Last Friday (for most parts of the world – Saturday for us ‘advanced’ people in New Zealand) was the equinox. Loosely described, that’s when the day and night are of equal length – from this moment on and for the next six months all us southern hemispherers will be experiencing longer periods of darkness than daylight as we head into winter, while the northern hemisphere types get to laugh at us while they cruise into summer. Come 22 September (or 23 for us awkward people at the leading extremity of the time zones), we’ll swap round again.

Did you spot the deliberate mistake? I said it is six months between the two equinoxes. That’s approximately true, but not exactly. Count up the days, you’ll get 186 from the March date  to the September date, but just 179 from the September equinox to the March one.  Put it another way, us unfortunate southern hemispherers have to endure an entire week more ‘winter’ than do our friends in the north. (Northerners would say it’s our punishment for hogging all the best features of the night sky, but that’s another subject.)
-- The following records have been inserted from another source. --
(** [deleteService] / [deleteDeployment]: the delete request itself. *)
Definition deleteResource (rc : ResourceClient) (name : string) : M Go.error :=
  exec call (deleteCall rc name) in
  let* t := nextTick in
  match t with
  | None => ret (Some contextError)
  | Some t =>
      fun w => let '(e, st) := serveDelete rc name t (store w) in
               (e, mkWorld (script w) st)
  end.

(** The items a list request with the field selector [metadata.name=name]
    returns. *)
Definition listItems (rc : ResourceClient) (name : string) (st : Store) : list string :=
  List.filter (fun n => String.eqb n name) (listed rc st).

(** The [for range] over the listed items: on the first item with the
    wanted name the delete is issued again and the scan stops. *)
Fixpoint rescan (rc : ResourceClient) (name : string) (t : Tick)
    (items : list string) (st : Store) : bool * Store :=
  match items with
  | [] => (false, st)
  | item :: rest =>
      if String.eqb item name
      then (true, snd (serveDelete rc name t (emit (deleteCall rc name) st)))
      else rescan rc name t rest st
  end.

Definition timedOutWaiting (rc : ResourceClient) : string :=
  "timed out while waiting for " +:+ kindName rc +:+ " to delete".

(** The polling loop: one tick per iteration, none left when [ctx.Done()]
    is ready. *)
Fixpoint waitDeleted (rc : ResourceClient) (name : string)
    (s : list Tick) (st : Store) : Go.error * World :=
  match s with
  | [] => (Some (timedOutWaiting rc), mkWorld [] st)
  | t :: rest =>
      let st := emit (Sleep (5 * Go.Second)) st in
      let st := emit (listCall rc name) st in
      match apiErr t with
      | Some _ => waitDeleted rc name rest st
      | None =>
          let '(exists_, st) := rescan rc name t (listItems rc name st) st in
          if negb exists_ then (None, mkWorld rest st)
          else waitDeleted rc name rest st
      end
  end.

Definition deleteAndWait (rc : ResourceClient) (name : string) : M Go.error :=
  exec deleteResource rc name in
  fun w => waitDeleted rc name (script w) (store w).

Definition deleteService (r : CheckRunner) : M Go.error :=
  deleteResource serviceClient (CheckServiceName (cfg r)).

Definition deleteDeployment (r : CheckRunner) : M Go.error :=
  deleteResource deploymentClient (CheckDeploymentName (cfg r)).

Definition deleteServiceAndWait (r : CheckRunner) : M Go.error :=
  deleteAndWait serviceClient (CheckServiceName (cfg r)).

Definition deleteDeploymentAndWait (r : CheckRunner) : M Go.error :=
  deleteAndWait deploymentClient (CheckDeploymentName (cfg r)).

(** ** Cleanup (checkConfig.go) *)

Definition cleanup (r : CheckRunner) : M Go.error :=
  let resultErr := "" in
  let* serviceErr := deleteServiceAndWait r in
  let resultErr :=
    match serviceErr with
    | Some e => resultErr +:+ "error cleaning up service: " +:+ e
    | None => resultErr
    end in
  let* deploymentErr := deleteDeploymentAndWait r in
  let resultErr :=
    match deploymentErr with
    | Some e =>
        (if negb (Nat.eqb (String.length resultErr) 0)
         then resultErr +:+ " | " else resultErr)
        +:+ "error cleaning up deployment: " +:+ e
    | None => resultErr
    end in
  if negb (Nat.eqb (String.length resultErr) 0)
  then ret (Some resultErr)
  else ret None.

(** ** Error decoration with a pod snapshot *)

Definition describeContainerState (status : ContainerStatus) : string :=
  match Terminated (State status) with
  | Some reason =>
      let reason := if Nat.eqb (String.length reason) 0 then "terminated" else reason in
      "terminated:" +:+ reason
  | None =>
      match Waiting (State status) with
      | Some wait =>
          let reason := WaitingReason wait in
          let reason := if Nat.eqb (String.length reason) 0 then "waiting" else reason in
          "waiting:" +:+ reason
      | None => if Running (State status) then "running" else "unknown"
      end
  end.

Definition formatDeploymentPodSummary (pod : Pod) : string :=
  let nodeName := NodeName pod in
  let nodeName := if Nat.eqb (String.length nodeName) 0 then "unscheduled" else nodeName in
  let readyCount := List.length (List.filter (fun status => Ready status) (ContainerStatuses pod)) in
  let totalCount := List.length (ContainerStatuses pod) in
  let containerStates :=
    map (fun status => StatusName status +:+ "=" +:+ describeContainerState status)
        (ContainerStatuses pod) in
  let containerStates :=
    if Nat.eqb (List.length containerStates) 0 then ["none"] else containerStates in
  let reason := PodReason pod in
  let reason := if Nat.eqb (String.length reason) 0 then "none" else reason in
  "pod=" +:+ PodName pod +:+ " node=" +:+ nodeName +:+ " phase=" +:+ Phase pod
  +:+ " reason=" +:+ reason
  +:+ " ready=" +:+ Go.itoa (Z.of_nat readyCount) +:+ "/" +:+ Go.itoa (Z.of_nat totalCount)
  +:+ " containers=[" +:+ Go.join containerStates "," +:+ "]".

Definition runLabelSelector (r : CheckRunner) : string :=
  deploymentLabelKey +:+ "=" +:+ deploymentLabelValueBase +:+ Go.itoa (nowUnix r).

(** The pod listing runs under a context of its own (five seconds from
    [context.Background()]), so it takes no tick of the caller's context. *)
Definition deploymentPodSummary (r : CheckRunner) : M string :=
  exec call (ListPods (runLabelSelector r)) in
  fun w =>
    match podView (store w) with
    | inl err => ("failed to list deployment pods: " +:+ err, w)
    | inr items =>
        if Nat.eqb (List.length items) 0 then ("no deployment pods found", w)
        else (Go.join (map formatDeploymentPodSummary items) "; ", w)
    end.

Definition decorateDeploymentError (r : CheckRunner) (stage : string)
    (err : Go.error) : M Go.error :=
  match err with
  | None => ret None
  | Some e =>
      let* podSummary := deploymentPodSummary r in
      ret (Some (stage +:+ " failed: " +:+ e +:+ "; pod status: " +:+ podSummary))
  end.

(** ** The HTTP probe *)

Definition requestBackoffTimeout : Z := 3 * Go.Minute.
Definition requestBackoffMaxRetries : Z := 10.
Definition StatusOK : Z := 200.
Definition StatusBadGateway : Z := 502.

(** How one call of [requestServiceEndpoint] left its loop. *)
Inductive ProbeExit :=
| ExitBlankAddress
| ExitSuccess
| ExitContextDone
| ExitTimedOut
| ExitMaxRetries.

(** The retry loop.  [attempt] counts from one; an iteration takes one tick
    for its clock reading and its GET. *)
Fixpoint requestLoop (r : CheckRunner) (address : string) (deadline : Z)
    (attempt : Z) (s : list Tick) (st : Store) : (ProbeExit * Go.error) * World :=
  match s with
  | [] =>
      (* case <-ctx.Done() *)
      let '(cleanupErr, w) := cleanup r (mkWorld [] st) in
      match cleanupErr with
      | Some e =>
          ((ExitContextDone,
            Some ("context expired while waiting for " +:+ Go.itoa StatusOK +:+ " from "
                  +:+ address +:+ " and cleanup failed: " +:+ e)), w)
      | None =>
          ((ExitContextDone,
            Some ("context expired while waiting for " +:+ Go.itoa StatusOK +:+ " from "
                  +:+ address)), w)
      end
  | t :: rest =>
      if clock t >? deadline then
        let '(cleanupErr, w) := cleanup r (mkWorld rest st) in
        match cleanupErr with
        | Some e =>
            ((ExitTimedOut, Some ("backoff loop timed out and cleanup failed: " +:+ e)), w)
        | None =>
            ((ExitTimedOut,
              Some ("backoff loop for a " +:+ Go.itoa StatusOK
                    +:+ " response took too long and timed out")), w)
        end
      else if attempt >? requestBackoffMaxRetries then
        ((ExitMaxRetries,
          Some ("could not successfully make an HTTP request after "
                +:+ Go.itoa (attempt - 1) +:+ " attempts")), mkWorld rest st)
      else
        let st := emit (HttpGet address) st in
        match httpGet t with
        | GetStatus code =>
            if code =? StatusOK then ((ExitSuccess, None), mkWorld rest st)
            else
              (* a 502 is renamed for the debug log; any other status retries *)
              let retrySleepSeconds := attempt * 5 in
              requestLoop r address deadline (attempt + 1) rest
                          (emit (Sleep (retrySleepSeconds * Go.Second)) st)
        | GetError _ =>
            let retrySleepSeconds := attempt * 5 in
            requestLoop r address deadline (attempt + 1) rest
                        (emit (Sleep (retrySleepSeconds * Go.Second)) st)
        end
  end.

(** The address the loop requests. *)
Definition normalizeAddress (address : string) : string :=
  if negb (Go.hasPrefix address "http://") then "http://" +:+ address else address.

(** The loop with the exit it took; [time.Now()] before the loop takes the
    tick of a standalone reading. *)
Definition requestServiceEndpointExit (r : CheckRunner) (address : string)
    : M (ProbeExit * Go.error) :=
  if Nat.eqb (String.length address) 0 then
    ret (ExitBlankAddress, Some "given blank service address for HTTP call")
  else
    let address := normalizeAddress address in
    let* t := nextTick in
    let start := match t with Some t => clock t | None => 0 end in
    let deadline := start + requestBackoffTimeout in
    fun w => requestLoop r address deadline 1 (script w) (store w).

Definition requestServiceEndpoint (r : CheckRunner) (address : string) : M Go.error :=
  let* res := requestServiceEndpointExit r address in ret (snd res).

(** ** Pod-error inspection and the monitor goroutine *)

Definition errDeploymentCreatePod : string := "pod in the process of creating deployment".
Definition errDeploymentUpdatePod : string := "pod in the process of updating deployment".

Definition isErrorReason (reason : string) : bool :=
  let checkerReason := Go.toLower reason in
  Go.contains checkerReason "err" || Go.contains checkerReason "failed"
  || Go.contains checkerReason "backoff".

(** The scan for the most recent error event: (time, reason, message). *)
Definition recentEvent (items : list Event) : Z * string * string :=
  fold_left
    (fun acc ev =>
       let '(recentEventTime, eventReason, eventMsg) := acc in
       if negb (isErrorReason (EventReason ev)) then acc
       else if LastTimestamp ev >? recentEventTime
            then (LastTimestamp ev, EventReason ev, EventMessage ev)
            else acc)
    items (0, "", "").

Definition containerLine (pod : Pod) (containerName reason msg : string) : string :=
  "pod: " +:+ PodName pod +:+ " node: " +:+ NodeName pod +:+ " container: "
  +:+ containerName +:+ " reason: " +:+ reason +:+ " msg: " +:+ msg.

(** The inner loop over the container statuses of one pod. *)
Fixpoint checkContainers (pod : Pod) (reason : string)
    (statuses : list ContainerStatus) : Go.error :=
  match statuses with
  | [] => None
  | containerStat :: rest =>
      match Waiting (State containerStat) with
      | None => checkContainers pod reason rest
      | Some wait =>
          if String.eqb (WaitingReason wait) "" then checkContainers pod reason rest
          else if negb (Ready containerStat)
                  && negb (String.eqb (WaitingReason wait) "ContainerCreating")
          then Some ("pod state error: "
                     +:+ containerLine pod (StatusName containerStat)
                           (WaitingReason wait) (WaitingMessage wait)
                     +:+ "; stage: " +:+ reason)
          else
            match PodEvents pod with
            | EventsErr e => Some e
            | EventsNotFound => checkContainers pod reason rest
            | EventsOk items =>
                let '(_, eventReason, eventMsg) := recentEvent items in
                if negb (Nat.eqb (String.length eventReason) 0)
                then Some ("pod event error: "
                           +:+ containerLine pod (StatusName containerStat)
                                 eventReason eventMsg
                           +:+ "; stage: " +:+ reason)
                else checkContainers pod reason rest
            end
      end
  end.

Fixpoint checkPods (reason : string) (items : list Pod) : Go.error :=
  match items with
  | [] => None
  | pod :: rest =>
      match checkContainers pod reason (ContainerStatuses pod) with
      | Some e => Some e
      | None =>
          if String.eqb (Phase pod) PodFailed
          then Some ("pod failed: pod: " +:+ PodName pod +:+ " node: " +:+ NodeName pod
                     +:+ " reason: " +:+ PodReason pod +:+ " msg: " +:+ PodMessage pod
                     +:+ "; stage: " +:+ reason)
          else checkPods reason rest
      end
  end.

(** [checkDeploymentPodEvent] on the answer of the pod listing. *)
Definition checkDeploymentPodEvent (reason : string)
    (listing : string + list Pod) : Go.error :=
  match listing with
  | inl err => Some err
  | inr items => checkPods reason items
  end.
So why is this? It’s the same reason as a talked about earlier regarding the analemma – the earth does not orbit the sun in a circle. It’s not far off a circle (about 3% difference between its closest and furthest distances from the sun) but the discrepancy is big enough to make a noticeable difference, and the length of the seasons is one of them. The earth reaches perihelion (its closest  to the sun) early January (4th this year). At this point, it is moving its fastest (Kepler’s 2nd law). Contrast that to early July, when it is moving slowest.

This means our planet skips round from the September to March equinoxes that bit quicker than the March to September case, and, as such, us kiwis get a raw deal. But so do the Australians, so at least we can be happy about that.